Ich pustete frustiert die eingeatmete Luft aus. ,,Ich liebe dich, seitdem ich dich das erste mal gesehen habe und du mich. Das war doch offensichtlich Liebe auf den ersten Blick?!" In meiner Stimme schwang Verwirrung und Trauer mit. Wieso gibt er es nicht endlich zu? ,,Louis, ich will dir ja jetzt nicht zu Nahe treten, aber bist du sicher, dass du nicht mal einen Arzt aufsuchen willst?" ,,Einen Arzt? Wieso das denn?" Vor lauter Empörung, klang ich wie ein quietschendes Meerschweinchen. ,,Oder einen Therapeuten, ist mir egal. Aber ich weiß zu 100%, dass ich dich nicht kenne und nicht liebe. Ich liebe Kendall."

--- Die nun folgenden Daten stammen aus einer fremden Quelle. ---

Lemma print_dict d s : print (JObj d) = Ok s ->
  exists l, Forall2 (fun kv kt => kv.1 = kt.1 /\ print kv.2 = Ok kt.2) d l /\ s = "{" +:+ join "," (map member (sort_keys l)) +:+ "}".
Proof.
  cbn [print]. intros Hd. apply bind_Ok in Hd as (l & Hi & [= <-]). exists l. split.
  - revert l Hi. induction d as [|[k x] d IH]; intros l Hi; [by simplify_eq|].
    apply bind_Ok in Hi as (t & Ht & Hi). apply bind_Ok in Hi as (rest & Hr & [= <-]). constructor; [done|by apply IH].
  - do 3 f_equal. apply map_ext. by intros [].
Qed.

Lemma plain_obj d : plain (JObj d) = JObj (sort_keys (map (fun kv => (kv.1, plain kv.2)) d)).
Proof. cbn. do 2 f_equal. induction d as [|[k x] d IH]; cbn; congruence. Qed.

Lemma object_reads d n s : readable (JObj d) ->
  Forall (fun kv => readable kv.2 -> forall t m, print kv.2 = Ok t -> json_depth kv.2 <= m -> reads (scan_once hk m) t (plain kv.2)) d ->
  print (JObj d) = Ok s -> json_depth (JObj d) <= n ->
  starts (txt s) /\ forall rest, scan_once hk n (txt s ++ rest) = Ok (plain (JObj d), rest).
Proof.
  intros Hv IH Hs Hd. apply print_dict in Hs as (l & Hl & ->). apply readable_obj in Hv as [Hnd Hv]. rewrite json_depth_obj in Hd.
  destruct n as [|n]; [lia|]. rewrite plain_obj. apply reads_object.
  - apply sort_keys_Forall2; [by intros ? ? [? _]|]. assert (list_max (map (fun kv => json_depth kv.2) d) <= n) as Hm by lia.
    clear Hd Hnd. apply list_max_le, Forall_map in Hm. revert IH Hv Hm. clear -Hl.
    induction Hl as [|[k x] [k' t] d l [Hk Hx] Hl IHl]; intros; [constructor|]. decompose_Forall_hyps.
    constructor; [|auto]. split; [done|]. cbn in *. auto.
  - unfold dkeys. rewrite (sort_keys_perm _), map_map. exact Hnd.
Qed.

Lemma print_reads v : readable v -> forall s d, print v = Ok s -> json_depth v <= d -> reads (scan_once hk d) s (plain v).
Proof.
  induction v as [|b|z|f|t|l IH|d IH] using json_ind'; intros Hv s n Hs Hd.
  - injection Hs as <-. apply reads_word. set_solver.
  - destruct b; injection Hs as <-; apply reads_word; set_solver.
  - apply dumps_int_Ok in Hs as [-> Hl]. by apply reads_int.
  - destruct f as [| |m e]; try done. cbn in Hs. rewrite Hfl in Hs by done. injection Hs as <-. by apply reads_float.
  - injection Hs as <-. apply reads_string.
  - apply print_list in Hs as (ss & Hss & ->). apply readable_list in Hv. destruct n as [|n]; [cbn in Hd; lia|].
    cbn [plain]. apply reads_list. cbn in Hd. assert (list_max (map json_depth l) <= n) as Hm by lia. clear Hd.
    apply list_max_le, Forall_map in Hm. clear -IH Hv Hss Hm. revert IH Hv Hm.
    induction Hss as [|x t l ss Hx Hss IHl]; intros; [constructor|]. decompose_Forall_hyps. constructor; auto.
  - destruct (object_reads d n s Hv IH Hs Hd) as [Hst Hr]. by split.
Qed.

(** An object, and whatever follows it. *)
Lemma print_reads_object d s n : readable (JObj d) -> print (JObj d) = Ok s -> json_depth (JObj d) <= n ->
  starts (txt s) /\ forall rest, scan_once hk n (txt s ++ rest) = Ok (plain (JObj d), rest).
Proof.
  intros Hv Hs Hd. apply object_reads; try done. apply Forall_forall. intros kv _ Hr t m. by apply print_reads.
Qed.

(** [json.loads] of the printed text. *)
Lemma json_loads_print v s limit : readable v -> print v = Ok s -> json_depth v <= limit -> json_loads hk limit (txt s) = Ok (plain v).
Proof.
  intros Hv Hs Hd. destruct (print_reads v Hv s limit Hs Hd) as [Hst Hr]. unfold json_loads.
  specialize (Hr [] I). pose proof (starts_skip (txt s) [] Hst) as Hk. rewrite app_nil_r in Hr, Hk. by rewrite Hk, Hr.
Qed.
End Printer.

(** ** What [dumps] prints *)

Lemma dumps_list l s : dumps (JList l) = Ok s ->
  exists ss, Forall2 (fun x t => dumps x = Ok t) l ss /\ s = "[" +:+ join "," ss +:+ "]".
Proof. exact (print_list quote dumps_float l s). Qed.

Lemma dumps_dict d s : dumps (JObj d) = Ok s ->
  exists l, Forall2 (fun kv kt => kv.1 = kt.1 /\ dumps kv.2 = Ok kt.2) d l /\ s = "{" +:+ join "," (map (member quote) (sort_keys l)) +:+ "}".
Proof. exact (print_dict quote dumps_float d s). Qed.

Lemma dumps_reads v : readable v -> forall s d, dumps v = Ok s -> json_depth v <= d -> reads (scan_once hk d) s (plain v).
Proof using Hhk. exact (print_reads quote quoting_quote dumps_float (fun _ _ _ => eq_refl) v). Qed.

(** A canonical object, and whatever follows it. *)
Lemma dumps_reads_object d s n : readable (JObj d) -> dumps (JObj d) = Ok s -> json_depth (JObj d) <= n ->
  starts (txt s) /\ forall rest, scan_once hk n (txt s ++ rest) = Ok (plain (JObj d), rest).
Proof using Hhk. exact (print_reads_object quote quoting_quote dumps_float (fun _ _ _ => eq_refl) d s n). Qed.

(** [json.loads] of the canonical text. *)
Lemma json_loads_dumps v s limit : readable v -> dumps v = Ok s -> json_depth v <= limit -> json_loads hk limit (txt s) = Ok (plain v).
Proof using Hhk. exact (json_loads_print quote quoting_quote dumps_float (fun _ _ _ => eq_refl) v s limit). Qed.
End RoundTrip.

(** * The guard on canonical bytes *)

Lemma depth_escape M c s rest :
  depth_scan M c true false (txt (escape s) ++ quote_char :: rest) = depth_scan M c false false rest.
Proof.
  induction s as [|x s IH]; [done|]. cbn [escape]. rewrite list_ascii_app, <-app_assoc.
  assert (forall t, depth_scan M c true false (txt (escape_char x) ++ t) = depth_scan M c true false t) as ->; [|done].
  destruct x as [[] [] [] [] [] [] [] []]; reflexivity.
Qed.

Lemma depth_quote M c s rest : depth_scan M c false false (txt (quote s) ++ rest) = depth_scan M c false false rest.
Proof.
  rewrite txt_quote. cbn [app]. rewrite <-app_assoc. cbn [app]. apply depth_escape.
Qed.

(** The depth scan passes over the text whenever it is at most [n] levels below
    the cap. *)
Definition skimmed (n : nat) (s : string) : Prop :=
  forall M c rest, (c + Z.of_nat n <= M)%Z -> depth_scan M c false false (txt s ++ rest) = depth_scan M c false false rest.

Lemma skimmed_flat n s : Forall (fun c => flat c = true) (txt s) -> skimmed n s.
Proof. intros Hs M c rest _. by apply depth_scan_flat. Qed.

Lemma skimmed_number n s x : scan_number (txt s) = Some (x, []) -> skimmed n s.
Proof. intros [(p & Hp & Hf) _]%scan_number_skipped. apply skimmed_flat. by rewrite Hp, app_nil_r. Qed.

Lemma skimmed_join n ss : Forall (skimmed n) ss -> skimmed n (join "," ss).
Proof.
  induction 1 as [|s ss Hs Hss IH]; [by intros ?|]. destruct ss as [|s' ss]; [done|]. intros M c rest Hle.
  rewrite txt_join_cons by done. rewrite <-app_assoc, Hs by done. cbn [app].
  change (depth_scan M c false false (ch 44 :: ?t)) with (depth_scan M c false false t). by apply IH.
Qed.
(* ===== verification/JsonPlain.v ===== *)
(** Values up to the order of keys.  [plain] puts every object in key order:
    it is what is read back from canonical JSON, the canonical text does not
    depend on it, and [==] does not see it. *)
From stdpp Require Import pretty.
From S2P Require Import Prelude PyJson Encoding Canonical JsonGuard JsonStrict JsonRoundTrip.
Local Open Scope string_scope.
Local Open Scope list_scope.
Local Open Scope Z_scope.

(** * The order of strings *)

Lemma ltb_compare a b : String.ltb a b = true <-> String.compare a b = Lt.
Proof. unfold String.ltb. by destruct (String.compare a b). Qed.

Lemma ltb_irrefl a : String.ltb a a = false.
Proof. unfold String.ltb. induction a as [|c a IH]; cbn; [done|]. unfold Ascii.compare. by rewrite N.compare_refl. Qed.

Lemma ltb_total a b : String.ltb a b = true -> String.ltb b a = false.
Proof.
  unfold String.ltb. rewrite (String.compare_antisym b a). destruct (String.compare a b); done.
Qed.

Lemma ltb_trans a b c : String.ltb a b = true -> String.ltb b c = true -> String.ltb a c = true.
Proof.
  rewrite !ltb_compare. revert b c. induction a as [|x a IH]; intros [|y b] [|z c]; cbn; try done.
  unfold Ascii.compare. destruct (N.compare_spec (N_of_ascii x) (N_of_ascii y)) as [Hxy|Hxy|Hxy]; try done;
    destruct (N.compare_spec (N_of_ascii y) (N_of_ascii z)) as [Hyz|Hyz|Hyz]; try done;
    destruct (N.compare_spec (N_of_ascii x) (N_of_ascii z)) as [Hxz|Hxz|Hxz]; try done; try lia. apply IH.
Qed.

Lemma ltb_eq a b : String.ltb a b = false -> String.ltb b a = false -> a = b.
Proof.
  unfold String.ltb. rewrite (String.compare_antisym b a). destruct (String.compare a b) eqn:E; try done.
  intros _ _. by apply String.compare_eq_iff.
Qed.

Section Sorting.
Context {V : Type}.
Implicit Types l : list (string * V).

(** In key order. *)
Fixpoint in_order l : Prop :=
  match l with
  | (k, _) :: l' => match l' with (k', _) :: _ => String.ltb k' k = false | [] => True end /\ in_order l'
  | [] => True
  end.

Lemma insert_in_order k v l : in_order l -> in_order (insert_key k v l).
Proof.
  induction l as [|[k' v'] l IH]; cbn; [done|]. intros [Hh Ho]. destruct (String.ltb k' k) eqn:E.
  - split; [|by apply IH]. destruct l as [|[k2 v2] l]; cbn; [by apply ltb_total|].
    destruct (String.ltb k2 k); [done|by apply ltb_total].
  - split; [done|]. split; done.
Qed.

Lemma sort_in_order l : in_order (sort_keys l).
Proof. induction l as [|[k v] l IH]; cbn; [done|]. by apply insert_in_order. Qed.

Lemma sort_sorted l : in_order l -> sort_keys l = l.
Proof.
  induction l as [|[k v] l IH]; cbn; [done|]. intros [Hh Ho]. rewrite IH by done.
  destruct l as [|[k' v'] l]; cbn; [done|]. by rewrite Hh.
Qed.

Lemma sort_keys_idem l : sort_keys (sort_keys l) = sort_keys l.
Proof. apply sort_sorted, sort_in_order. Qed.

Lemma dget_sort l k : NoDup (dkeys l) -> dget (sort_keys l) k = dget l k.
Proof.
  intros Hnd. assert (NoDup (dkeys (sort_keys l))) as Hnd' by (unfold dkeys; by rewrite (sort_keys_perm l)).
  destruct (dget l k) as [v|] eqn:E.
  - apply dget_nodup; [done|]. rewrite (sort_keys_perm l). by apply dget_In.
  - apply dget_None. apply dget_None in E. unfold dkeys in *. by rewrite (sort_keys_perm l).
Qed.

Lemma insert_key_comm k v k' v' l : k <> k' ->
  insert_key k v (insert_key k' v' l) = insert_key k' v' (insert_key k v l).
Proof.
  intros Hne. induction l as [|[x w] l IH]; cbn.
  - destruct (String.ltb k' k) eqn:E, (String.ltb k k') eqn:E'; try done.
    + by rewrite (ltb_total _ _ E) in E'.
    + by destruct Hne; apply ltb_eq.
  - destruct (String.ltb x k') eqn:E1, (String.ltb x k) eqn:E2; cbn; rewrite ?E1, ?E2; try by rewrite ?IH.
    + assert (String.ltb k k' = true) as ->; [|done]. destruct (String.ltb k k') eqn:E; [done|].
      destruct (String.ltb k' k) eqn:E'; [by rewrite (ltb_trans _ _ _ E1 E') in E2|]. by destruct Hne; apply ltb_eq.
    + assert (String.ltb k' k = true) as ->; [|done]. destruct (String.ltb k' k) eqn:E; [done|].
      destruct (String.ltb k k') eqn:E'; [by rewrite (ltb_trans _ _ _ E2 E') in E1|]. by destruct Hne; apply ltb_eq.
    + destruct (String.ltb k' k) eqn:E, (String.ltb k k') eqn:E'; cbn; rewrite ?E1, ?E2; try done.
      * by rewrite (ltb_total _ _ E) in E'.
      * by destruct Hne; apply ltb_eq.
Qed.

(** Sorting forgets the order of distinct keys. *)
Lemma sort_keys_perm_eq l l' : l ≡ₚ l' -> NoDup (dkeys l) -> sort_keys l = sort_keys l'.
Proof.
  induction 1 as [|[k v] l l' _ IH|[k v] [k' v'] l|l l' l'' H1 IH1 _ IH2]; cbn; intros Hnd.
  - done.
  - apply NoDup_cons in Hnd as [_ Hnd]. by rewrite IH.
  - apply insert_key_comm. apply NoDup_cons in Hnd as [Hnd _]. set_solver.
  - rewrite IH1 by done. apply IH2. unfold dkeys in *. by rewrite <-H1.
Qed.
End Sorting.

Section Plain.
Context `{Crypto}.

(** The canonical text does not depend on the order of keys. *)
Lemma dumps_plain v s : dumps v = Ok s -> dumps (plain v) = Ok s.
Proof.
  revert s. induction v as [|b|z|f|t|l IH|d IH] using json_ind'; intros s Hs; try done.
  - apply dumps_list in Hs as (ss & Hss & ->). cbn [plain dumps].
    assert (forall ss, Forall2 (fun x t => dumps x = Ok t) l ss ->
      (fix go (l : list json) : py (list string) := match l with [] => Ok [] | x :: l' => s ← dumps x; rest ← go l'; Ok (s :: rest) end)
        (map plain l) = Ok ss) as Hgo; [|by rewrite (Hgo ss Hss)].
    clear Hss ss. induction IH as [|x l Hx _ IHl]; intros ss Hss; inv Hss; [done|]. cbn.
    erewrite Hx by done. cbn. by erewrite IHl.
  - apply dumps_dict in Hs as (l & Hl & ->). rewrite plain_obj. cbn [dumps].
    assert (forall d' l', Forall2 (fun kv kt : string * _ => kv.1 = kt.1 /\ dumps kv.2 = Ok kt.2) d' l' ->
      (fix go (d : dict) : py (list (string * string)) := match d with [] => Ok [] | (k, x) :: d' => s ← dumps x; rest ← go d'; Ok ((k, s) :: rest) end)
        d' = Ok l') as Hgo.
    { induction 1 as [|[k x] [k' t] d' l' [Hk Hx] _ IHd]; [done|]. cbn in *. subst. rewrite Hx. cbn. by rewrite IHd. }
    rewrite (Hgo _ (sort_keys l)).
    + cbn. rewrite sort_keys_idem. do 4 f_equal. apply map_ext. by intros [].
    + apply sort_keys_Forall2; [by intros ? ? [? _]|]. clear Hgo. revert IH.
      induction Hl as [|[k x] [k' t] d l [Hk Hx] _ IHl]; intros IH; cbn; [constructor|]. apply Forall_cons in IH as [Hp IH].
      constructor; [|by apply IHl]. cbn in *. auto.
Qed.

Lemma canonical_json_plain v b : canonical_json v = Ok b -> canonical_json (plain v) = Ok b.
Proof. intros Hb. apply bind_Ok in Hb as (s & Hs & [= <-]). unfold canonical_json. by rewrite (dumps_plain _ _ Hs). Qed.

Definition plain_dict (d : dict) : dict := sort_keys (map (fun kv => (kv.1, plain kv.2)) d).

Lemma plain_dict_obj d : plain (JObj d) = JObj (plain_dict d).
Proof. apply plain_obj. Qed.

Lemma plain_dict_keys d : dkeys (map (fun kv : string * json => (kv.1, plain kv.2)) d) = dkeys d.
Proof. unfold dkeys. by rewrite map_map. Qed.

Lemma dget_plain d k : NoDup (dkeys d) -> dget (plain_dict d) k = plain <$> dget d k.
Proof.
  intros Hnd. unfold plain_dict. rewrite dget_sort by (by rewrite plain_dict_keys).
  clear Hnd. induction d as [|[k' v] d IH]; cbn; [done|]. by destruct (String.eqb k k').
Qed.

Lemma get_plain d k v : NoDup (dkeys d) -> dget d k = Some v -> get_or_null (plain_dict d) k = plain v.
Proof. intros Hnd Hv. unfold get_or_null. by rewrite dget_plain, Hv. Qed.

End Plain.

Lemma sort_keys_map {V U} (f : V -> U) l : sort_keys (map (fun e => (e.1, f e.2)) l) = map (fun e => (e.1, f e.2)) (sort_keys l).
Proof.
  assert (forall k v l, insert_key k (f v) (map (fun e => (e.1, f e.2)) l) = map (fun e => (e.1, f e.2)) (insert_key k v l)) as Hi.
  { intros k v m. induction m as [|[k' v'] m IH]; cbn; [done|]. destruct (String.ltb k' k); cbn; by rewrite ?IH. }
  induction l as [|[k v] l IH]; cbn; [done|]. by rewrite IH, Hi.
Qed.

Lemma readable_plain `{Crypto} v : readable v -> readable (plain v).
Proof.
  induction v as [|b|z|f|t|l IH|d IH] using json_ind'; intros Hv; try done.
  - apply readable_list in Hv. cbn [plain]. apply readable_list, Forall_map. revert Hv. rewrite !Forall_forall in *. auto.
  - apply readable_obj in Hv as [Hnd Hv]. rewrite plain_obj. apply readable_obj. unfold dkeys. rewrite (sort_keys_perm _).
    rewrite map_map. split; [done|]. apply Forall_map. cbn. revert Hv. rewrite !Forall_forall in *. eauto.
Qed.

Lemma json_depth_plain v : json_depth (plain v) = json_depth v.
Proof.
  induction v as [|b|z|f|t|l IH|d IH] using json_ind'; try done.
  - cbn [plain json_depth]. f_equal. rewrite map_map. f_equal. apply map_ext_in. intros x Hx%list_elem_of_In.
    rewrite Forall_forall in IH. auto.
  - rewrite plain_obj, !json_depth_obj. f_equal. apply Nat.le_antisymm; apply list_max_map_le.
    + rewrite (sort_keys_perm _). apply Forall_map, Forall_forall. intros kv Hx. cbn [snd]. rewrite Forall_forall in IH.
      rewrite (IH _ Hx). pose proof (proj1 (list_max_le (map (fun kv => json_depth kv.2) d) _) (Nat.le_refl _)) as Hm.
      rewrite Forall_map, Forall_forall in Hm. apply (Hm _ Hx).
    + apply Forall_forall. intros kv Hx. rewrite Forall_forall in IH.
      pose proof (proj1 (list_max_le (map (fun kv => json_depth kv.2) (sort_keys (map (fun kv => (kv.1, plain kv.2)) d))) _) (Nat.le_refl _)) as Hm.
      rewrite Forall_map, Forall_forall in Hm. rewrite <-(IH _ Hx). apply (Hm (kv.1, plain kv.2)). rewrite (sort_keys_perm _).
      apply (list_elem_of_fmap_2 (fun kv => (kv.1, plain kv.2)) _ _ Hx).
Qed.


(** * Equal up to the order of keys *)

Definition alike (v w : json) : Prop := plain v = plain w.

#[global] Instance alike_equivalence : Equivalence alike.
Proof. split; [done| |]; unfold alike; congruence. Qed.

Lemma alike_atom v w : alike v w -> (match v with JList _ | JObj _ => False | _ => True end) -> w = v.
Proof. unfold alike. destruct v; try done; destruct w; cbn; congruence. Qed.

Lemma dget_perm {V} (d e : list (string * V)) : NoDup (dkeys d) -> NoDup (dkeys e) ->
  (forall k, dget d k = dget e k) -> d ≡ₚ e.
Proof.
  intros Hd He H. apply NoDup_Permutation.
  - by apply (NoDup_fmap_1 fst).
  - by apply (NoDup_fmap_1 fst).
  - intros [k v]. split; intros Hin; apply dget_In.
    + rewrite <-H. by apply dget_nodup.
    + rewrite H. by apply dget_nodup.
Qed.

(** Two objects are alike when their members are. *)
Lemma alike_obj d e : NoDup (dkeys d) -> NoDup (dkeys e) ->
  alike (JObj d) (JObj e) <-> (forall k, plain <$> dget d k = plain <$> dget e k).
Proof.
  intros Hd He. unfold alike. rewrite !plain_obj. split.
  - intros [= Heq] k. rewrite <-!dget_plain by done. unfold plain_dict. by rewrite Heq.
  - intros Hk. f_equal. apply sort_keys_perm_eq; [|by rewrite plain_dict_keys].
    apply dget_perm; rewrite ?plain_dict_keys; try done. intros k.
    rewrite <-!(dget_sort (map _ _)) by (by rewrite plain_dict_keys).
    pose proof (dget_plain d k Hd) as H1. pose proof (dget_plain e k He) as H2. unfold plain_dict in *. by rewrite H1, H2.
Qed.

Lemma plain_idem v : plain (plain v) = plain v.
Proof.
  induction v as [|b|z|f|t|l IH|d IH] using json_ind'; try done.
  - cbn. f_equal. rewrite map_map. apply map_ext_in. intros x Hx%list_elem_of_In. rewrite Forall_forall in IH. auto.
  - rewrite !plain_obj. f_equal. rewrite <-(sort_keys_map plain), sort_keys_idem, map_map. cbn. f_equal.
    apply map_ext_in. intros [k x] Hx%list_elem_of_In. rewrite Forall_forall in IH. specialize (IH _ Hx). cbn in *. by rewrite IH.
Qed.

Lemma alike_plain v : alike (plain v) v.
Proof. apply plain_idem. Qed.

Lemma clean_plain v : clean v -> clean (plain v).
Proof.
  induction v as [|b|z|f|t|l IH|d IH] using json_ind'; intros Hv; try done.
  - apply clean_list in Hv. cbn [plain]. apply clean_list, Forall_map. rewrite !Forall_forall in *. auto.
  - apply clean_obj in Hv as [Hnd Hv]. rewrite plain_obj. apply clean_obj. split.
    + unfold dkeys. rewrite (sort_keys_perm _). by rewrite map_map.
    + rewrite (sort_keys_perm _). apply Forall_map. rewrite !Forall_forall in *. eauto.
Qed.

(** [==] does not see the order of keys. *)
Lemma py_eq_plain v : clean v -> py_eq v (plain v) = true.
Proof.
  induction v as [|b|z|f|t|l IH|d IH] using json_ind'; intros Hv; try by apply py_eq_refl.
  - apply clean_list in Hv. cbn [plain]. apply py_eq_list. apply Forall2_fmap_r. apply Forall_Forall2_diag.
    rewrite !Forall_forall in *. auto.
  - apply clean_obj in Hv as [Hnd Hv]. rewrite plain_dict_obj. apply py_eq_obj. split.
    + intros k. rewrite <-!dget_is_Some, dget_plain by done. rewrite fmap_is_Some. done.
    + rewrite !Forall_forall in *. intros [k x] Hin. cbn. exists (plain x).
      rewrite dget_plain, (dget_nodup _ _ _ Hnd Hin) by done. split; [done|]. apply (IH _ Hin), (Hv _ Hin).
Qed.

Lemma py_eq_alike v w : clean v -> clean w -> alike v w -> py_eq v w = true.
Proof.
  intros Hv Hw H. eapply py_eq_trans; [by apply py_eq_plain|]. rewrite H.
  apply py_eq_sym; [done|by apply clean_plain|by apply py_eq_plain].
Qed.

(** * Values that print *)

Lemma pretty_go_length k : forall x s, (x < 10 ^ N.of_nat k)%N -> (String.length (pretty_N_go x s) <= String.length s + k)%nat.
Proof.
  induction k as [|k IH]; intros x s Hx.
  - assert (x = 0)%N as -> by (cbn in Hx; lia). rewrite pretty_N_go_0. lia.
  - destruct (decide (x = 0)%N) as [->|Hne]; [rewrite pretty_N_go_0; lia|]. rewrite pretty_N_go_step by lia.
    etrans; [apply IH|cbn; lia]. apply N.Div0.div_lt_upper_bound. by rewrite Nat2N.inj_succ, N.pow_succ_r' in Hx.
Qed.

(** Integers of 64 bits have few digits. *)
Lemma pretty_word_short z : 0 <= z < 2 ^ 64 -> (String.length (pretty z) <= INT_MAX_STR_DIGITS)%nat.
Proof.
  intros Hz. assert (String.length (pretty z) <= 20)%nat as Hl; [|unfold INT_MAX_STR_DIGITS; lia].
  destruct z as [|p|p]; [cbn; lia| |lia]. change (pretty (Zpos p)) with (pretty (Npos p)).
  unfold pretty, pretty_N. case_decide; [done|]. apply (pretty_go_length 20). cbn. lia.
Qed.

Section Prints.
Context `{Crypto}.

Definition prints (v : json) : Prop := exists s, dumps v = Ok s.

Lemma prints_int z : 0 <= z < 2 ^ 64 -> prints (JInt z).
Proof.
  intros Hz. exists (pretty z). cbn. unfold dumps_int. rewrite Z.abs_eq by lia. pose proof (pretty_word_short z Hz) as Hl.
  by rewrite (proj2 (Nat.ltb_ge _ _)) by lia.
Qed.

Lemma prints_str s : prints (JStr s).
Proof. by eexists. Qed.

Lemma prints_obj d : Forall (fun kv => prints kv.2) d -> prints (JObj d).
Proof.
  intros Hd. unfold prints. cbn [dumps].
  assert (exists l, (fix go (d : dict) : py (list (string * string)) :=
    match d with [] => Ok [] | (k, x) :: d' => s ← dumps x; rest ← go d'; Ok ((k, s) :: rest) end) d = Ok l) as [l Hl].
  { induction Hd as [|[k x] d [s Hs] _ [l Hl]]; [by exists []|]. cbn in Hs. rewrite Hs. cbn. rewrite Hl. by eexists. }
  rewrite Hl. by eexists.
Qed.

Lemma prints_canonical v : prints v -> exists b, canonical_json v = Ok b.
Proof. intros [s Hs]. unfold canonical_json. rewrite Hs. by eexists. Qed.
End Prints.

(** Canonical JSON tells documents apart, up to the order of keys. *)
Lemma canonical_json_inj `{Crypto} v1 v2 b : readable v1 -> readable v2 -> canonical_json v1 = Ok b -> canonical_json v2 = Ok b ->
  plain v1 = plain v2.
Proof.
  intros Hr1 Hr2 H1 H2. apply bind_Ok in H1 as (s1 & H1 & [= E1]), H2 as (s2 & H2 & [= E2]).
  destruct (utf8_decode_encode false s1) as (c1 & D1 & T1), (utf8_decode_encode false s2) as (c2 & D2 & T2).
  assert (txt s1 = txt s2) as Ht by congruence. set (limit := Nat.max (json_depth v1) (json_depth v2)).
  pose proof (json_loads_dumps default_hooks default_hooks_faithful v1 s1 limit Hr1 H1 ltac:(lia)) as L1.
  pose proof (json_loads_dumps default_hooks default_hooks_faithful v2 s2 limit Hr2 H2 ltac:(lia)) as L2.
  congruence.
Qed.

Mein Herz brach Stück für Stück. Und nach dem letzten Satz konnte ich meine Tränen nicht mehr zurückhalten. Ich war ein einziges Wrack. Weinend sackte ich auf dem Boden zusammen. Mein Kopf hatte ich in meine Hände gestützt und immer wieder musste ich schniefen. ,,Hey, du musst doch jetzt nicht weinen." Ich spürte, wie Harry sich neben mich kniete. Doch aus meiner Traurigkeit wurde immer mehr Wut. Rasende Wut auf Harry und mich selbst. Wieso muss Harry nur so ein Feigling sein? Wieso kann er es nicht endlich zugeben? Und wieso muss ich ihn lieben?
Ich nahm meinen Kopf aus meinen Händen und blickt wütend in Harrys leuchtende Augen. Fast wäre ich schwach geworden. Aber nur fast. ,,Weißt du, wenn du so ein Feigling bist, dann werde ich Liam jetzt einfach von uns erzählen. Er wird dir sicher schon Vernunft eintrichtern!" Fauchte ich Harry an, sprang auf und rannte aus der Villa, raus in den Regen, der mittlerweile eingesetzt hatte. Harrys Rufe ignorierte ich gekonnt, außerdem wurden sie nach einiger Zeit sowieso von den Automotoren und etlichen anderen Geräuschen übertont.
Das einzige, was mich noch an das gerade geschehene erinnerte, daran, dass es wirklich passiert war, waren meinen Tränen, die einfach nicht trocknen wollten und fortlaufend weiter meine Wangen runter kullerten.